Your health insurance plan can provide you with a list of primary care doctors who will be "in-network." In-network refers to doctors and health care facilities that your health plan has negotiated a discount with, and they are part of your plan's network. You should choose a doctor that fits your lifestyle, such as one who is close to where you live or work.
Are preventive services free?
In most cases, yes. Most plans today offer free preventive services. Preventive care includes services such as annual checkups, immunizations, mammograms and screenings for conditions like diabetes and hypertension.
Staying on top of your preventive care needs is one of the most important things you can do for your health.

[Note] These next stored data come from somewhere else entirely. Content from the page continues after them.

(** X18: A job that the worker takes while no worker function is set fails: its
    status is failed, its error is the text of the [ValueError] of line 351,
    [completed_at] is the time of the handler, and the worker is idle again.
    With a worker function set, the same happens to a job whose params have
    the key [job_stream], which collides with the keyword argument of line
    356: the error is the text of the [TypeError]. *)
Theorem job_fails_at_start (lim : Limits) (f : N) (p : gmap string PyVal)
    (job_id : string)
    (t0 t1 t2 t3 : float) (open_ok : bool) (spawn : option PyExn) :
  constructible p = true →
  (∃ w job,
     run (failed_start lim p job_id t0 t1 t2 t3 open_ok spawn) boot = Some w
     ∧ jobs (engine w) !! job_id = Some job
     ∧ status job = FAILED
     ∧ error job = Some "Worker function not set. Call set_worker_function() first."
     ∧ started_at job = Some t1 ∧ completed_at job = Some t2
     ∧ current_job (engine w) = None ∧ is_processing (engine w) = false ∧ pc w = AtGet)
  ∧ (is_Some (p !! "job_stream") →
     ∃ w job,
       run (SetWorkerFunction f :: failed_start lim p job_id t0 t1 t2 t3 open_ok spawn) boot
       = Some w
       ∧ jobs (engine w) !! job_id = Some job
       ∧ status job = FAILED
       ∧ error job
         = Some "diffusers_helper.thread_utils.async_run() got multiple values for keyword argument 'job_stream'"
       ∧ started_at job = Some t1 ∧ completed_at job = Some t2
       ∧ current_job (engine w) = None ∧ is_processing (engine w) = false ∧ pc w = AtGet).
Proof.
  intros Hp.
  apply (new_job_constructible job_id p t0) in Hp as [job Hnew].
  destruct (new_job_shape _ _ _ _ Hnew) as (img & lat & thumb & Hjob).
  subst job. unfold failed_start. split.
  - erewrite run_step.
    2: { unfold exec. fields.
         rewrite lookup_empty. unfold add_job. rewrite Hnew. fields. reflexivity. }
    generalize (save_queue_to_json lim open_ok). intros save. fields.
    erewrite run_step.
    2: { unfold exec, worker_get, worker_take. fields.
         rewrite lookup_insert_eq. fields.
         rewrite bool_decide_eq_false_2 by done. fields. reflexivity. }
    fields. rewrite insert_insert_eq.
    erewrite run_step; [|reflexivity].
    unfold on_error. fields. rewrite alter_one. fields.
    erewrite run_step; [|reflexivity].
    unfold worker_finally, settle. fields. rewrite alter_one. fields.
    rewrite bool_decide_eq_false_2 by done.
    eexists _, _. split; [reflexivity|]. fields. rewrite lookup_insert_eq.
    split; [reflexivity|]. done.
  - intros Hstream.
    erewrite run_step; [|reflexivity]. fields.
    erewrite run_step.
    2: { unfold exec. fields.
         rewrite lookup_empty. unfold add_job. rewrite Hnew. fields. reflexivity. }
    generalize (save_queue_to_json lim open_ok). intros save. fields.
    erewrite run_step.
    2: { unfold exec, worker_get, worker_take. fields.
         rewrite lookup_insert_eq. fields.
         rewrite bool_decide_eq_false_2 by done. fields. reflexivity. }
    fields. rewrite insert_insert_eq.
    erewrite run_step.
    2: { unfold exec, start_error. fields. rewrite lookup_insert_eq. fields.
         rewrite bool_decide_eq_true_2 by done. reflexivity. }
    unfold on_error. fields. rewrite alter_one. fields.
    erewrite run_step; [|reflexivity].
    unfold worker_finally, settle. fields. rewrite alter_one. fields.
    rewrite bool_decide_eq_false_2 by done.
    eexists _, _. split; [reflexivity|]. fields. rewrite lookup_insert_eq.
    split; [reflexivity|]. done.
Qed.
(** It raises what the first failing element raises. *)
Lemma comprehension_Raise f xs e :
  comprehension f xs = Raise e <->
  exists pre x post, xs = pre ++ x :: post
    /\ Forall (fun x' => returns (f x')) pre /\ f x = Raise e.
Proof.
  induction xs as [|x xs IH]; simpl.
  - split; [discriminate|]. intros (pre & x & post & Heq & _).
    by destruct pre.
  - unfold mbind, outcome_bind. destruct (f x) as [y|e'] eqn:Hfx.
    + destruct (comprehension f xs) as [ys'|e''] eqn:Hrest.
      * split; [discriminate|].
        intros (pre & x' & post & Heq & Hpre & Hx').
        destruct pre as [|p pre]; simplify_eq/=; [congruence|].
        assert (Return ys' = Raise e) as Habs; [|discriminate].
        apply IH. exists pre, x', post. by inversion Hpre.
      * split.
        -- intros [= ->]. destruct (proj1 IH eq_refl) as (pre & x' & post & -> & Hpre & Hx').
           exists (x :: pre), x', post. split_and!; [done| |done].
           constructor; [by exists y|done].
        -- intros (pre & x' & post & Heq & Hpre & Hx').
           destruct pre as [|p pre]; simplify_eq/=; [congruence|].
           f_equal. assert (@Raise (list B) e'' = Raise e) as [= ->]; [|done].
           apply IH. exists pre, x', post. by inversion Hpre.
    + split.
      * intros [= ->]. exists [], x, xs. by split_and!.
      * intros (pre & x' & post & Heq & Hpre & Hx').
        destruct pre as [|p pre]; simplify_eq/=; [congruence|].
        inversion Hpre as [|? ? [y Hy] _]; subst. congruence.
Qed.

Lemma comprehension_length f xs ys :
  comprehension f xs = Return ys -> length ys = length xs.
Proof.
  intros Hret. apply comprehension_Return in Hret.
  symmetry. by eapply Forall2_length.
Qed.

End Comprehensions.

(** ** What the handlers compute *)

Section Handlers.
Context {F : Foreign} {L : Libraries}.
Implicit Types (g : Server.Globals) (D : Dataset).

(** On a name of the registry, [find_vector] is the search followed by the
    comprehension over the labels found, and the globals stay. *)
Lemma find_vector_known g name D vector count :
  Server.datasets g !! name = Some D ->
  Server.find_vector name vector count g =
    (found ← search (index D) (flatten vector) count;
     comprehension (list_getitem (uris D)) (data (labels found)), g).
Proof.
  intros Hname. unfold Server.find_vector, Server.global_datasets, Server.assert_,
    Server.eval, mbind, Server.handler_bind, outcome_bind. simpl.
  rewrite bool_decide_true; [|apply elem_of_dom; by exists D].
  unfold dict_getitem. rewrite Hname.
  by destruct (search (index D) (flatten vector) count).
Qed.

(** On any other name the assertion fails. *)
Lemma find_vector_unknown g name vector count :
  Server.datasets g !! name = None ->
  Server.find_vector name vector count g = (Raise AssertionError, g).
Proof.
  intros Hname. unfold Server.find_vector, Server.global_datasets, Server.assert_,
    Server.eval, mbind, Server.handler_bind. simpl.
  rewrite bool_decide_false; [done|].
  rewrite elem_of_dom, Hname. by intros [? ?].
Qed.

Lemma read_only_ret {A} (a : A) : read_only (mret a : Server.Handler A).
Proof. by intros g. Qed.

Lemma read_only_eval {A} (m : outcome A) : read_only (Server.eval m).
Proof. by intros g. Qed.

Lemma read_only_global_model : read_only Server.global_model.
Proof. by intros g. Qed.

Lemma read_only_global_datasets : read_only Server.global_datasets.
Proof. by intros g. Qed.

These services are complimentary when scheduled with an in-network doctor and separate from an appointment for other care or treatment. If you need to see your doctor for any other issue, you must make another appointment. Otherwise, you may have to pay a copay.

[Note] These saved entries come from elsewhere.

(** A year is [400 a + 100 b + 4 c + e + 1], as [_ord2ymd] builds it. *)
Lemma _days_before_year_split a b c e :
  0 <= b <= 3 -> 0 <= c <= 24 -> 0 <= e <= 3 ->
  _days_before_year (a * 400 + 1 + b * 100 + c * 4 + e)
  = 146097 * a + 36524 * b + 1461 * c + 365 * e.
Proof.
  intros Hb Hc He. unfold _days_before_year.
  Z.div_mod_to_equations. lia.
Qed.

Lemma _is_leap_split a b c e :
  0 <= b <= 3 -> 0 <= c <= 24 -> 0 <= e <= 3 ->
  _is_leap (a * 400 + 1 + b * 100 + c * 4 + e)
  = (e =? 3) && (negb (c =? 24) || (b =? 3)).
Proof.
  intros Hb Hc He. unfold _is_leap.
  destruct (Z.eqb_spec e 3), (Z.eqb_spec c 24), (Z.eqb_spec b 3); simpl;
  repeat match goal with
  | |- context [?x =? ?y] => destruct (Z.eqb_spec x y); simpl
  end; try reflexivity; exfalso; Z.div_mod_to_equations; lia.
Qed.

(** The ordinal of the date of an ordinal is that ordinal. *)
Lemma _ymd2ord_ord2ymd n :
  let '(y, m, d) := _ord2ymd n in _ymd2ord y m d = n.
Proof.
  unfold _ord2ymd.
  set (n0 := n - 1).
  set (a := n0 / 146097). set (r1 := n0 mod 146097).
  set (b := r1 / 36524). set (r2 := r1 mod 36524).
  set (c := r2 / 1461). set (r3 := r2 mod 1461).
  set (e := r3 / 365). set (r4 := r3 mod 365).
  assert (n0 = 146097 * a + r1 /\ 0 <= r1 < 146097) as [Hn0 Hr1]
    by (subst a r1; Z.div_mod_to_equations; lia).
  assert (r1 = 36524 * b + r2 /\ 0 <= r2 < 36524 /\ 0 <= b <= 4) as (Hr1' & Hr2 & Hb)
    by (subst b r2; Z.div_mod_to_equations; lia).
  assert (r2 = 1461 * c + r3 /\ 0 <= r3 < 1461 /\ 0 <= c <= 24) as (Hr2' & Hr3 & Hc)
    by (subst c r3; Z.div_mod_to_equations; lia).
  assert (r3 = 365 * e + r4 /\ 0 <= r4 < 365 /\ 0 <= e <= 4) as (Hr3' & Hr4 & He)
    by (subst e r4; Z.div_mod_to_equations; lia).
  clearbody a r1 b r2 c r3 e r4.
  destruct (Z.eqb_spec e 4) as [He4|He4]; simpl.
  - (* the last day of a leap year *)
    unfold _ymd2ord, _days_before_month.
    replace (a * 400 + 1 + b * 100 + c * 4 + e - 1)
      with (a * 400 + 1 + b * 100 + c * 4 + 3) by lia.
    assert (0 <= b <= 3) by lia. assert (0 <= c <= 24) by lia.
    rewrite _days_before_year_split by lia.
    rewrite _is_leap_split by lia.
    assert (c <> 24 \/ b = 3) as Hleap by lia.
    replace ((3 =? 3) && (negb (c =? 24) || (b =? 3))) with true.
    + simpl. lia.
    + destruct (Z.eqb_spec c 24), (Z.eqb_spec b 3); simpl; try reflexivity; lia.
  - destruct (Z.eqb_spec b 4) as [Hb4|Hb4]; simpl.
    + (* the last day of a cycle of 400 years *)
      unfold _ymd2ord, _days_before_month.
      replace (a * 400 + 1 + b * 100 + c * 4 + e - 1)
        with (a * 400 + 1 + 3 * 100 + 24 * 4 + 3) by lia.
      rewrite _days_before_year_split by lia.
      rewrite _is_leap_split by lia.
      simpl. lia.
    + pose proof (_ord2md_ok_all r4 ((e =? 3) && (negb (c =? 24) || (b =? 3))) Hr4)
        as Hmd.
      unfold _ord2md_ok in Hmd.
      destruct (_ord2md r4 _) as [m d].
      apply andb_prop in Hmd as [Hmd _]. apply andb_prop in Hmd as [Hmd _].
      apply Z.eqb_eq in Hmd.
      unfold _ymd2ord, _days_before_month.
      rewrite _days_before_year_split by lia.
      rewrite _is_leap_split by lia.
      lia.
Qed.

What charges am I responsible for when I seek medical services?
Depending on the plan that you select, you may pay one (or a combination) of the following:
Copay: The set amount you pay for services Coinsurance: You pay a percentage of the cost for services Deductible (if applicable): The amount you pay before your plan begins paying for covered services
I'm having an emergency. Should I go straight to the hospital or do I need to call my insurer first?
In a true emergency, go straight to the closest hospital that can help you. That hospital will treat you regardless of whether or not you have insurance. Insurers can't require you to get prior approval before and can't charge you more for getting emergency room services from a provider or hospital outside your plan's network. If you need to be admitted for additional care or the hospital recommends other follow-up care after you are stabilized in the emergency room, in most cases your health insurance will need to approve that additional care.
What is the penalty for not having health insurance?
The penalty for not having insurance is 2.5 percent of your total household adjusted gross income, or $695 per adult and $347.50 per child for 2016.
"For 2017, the percentage will remain the same but the flat fee will be adjusted for inflation," says Don Truong, account executive for individual and family plans at Sharp Health Plan.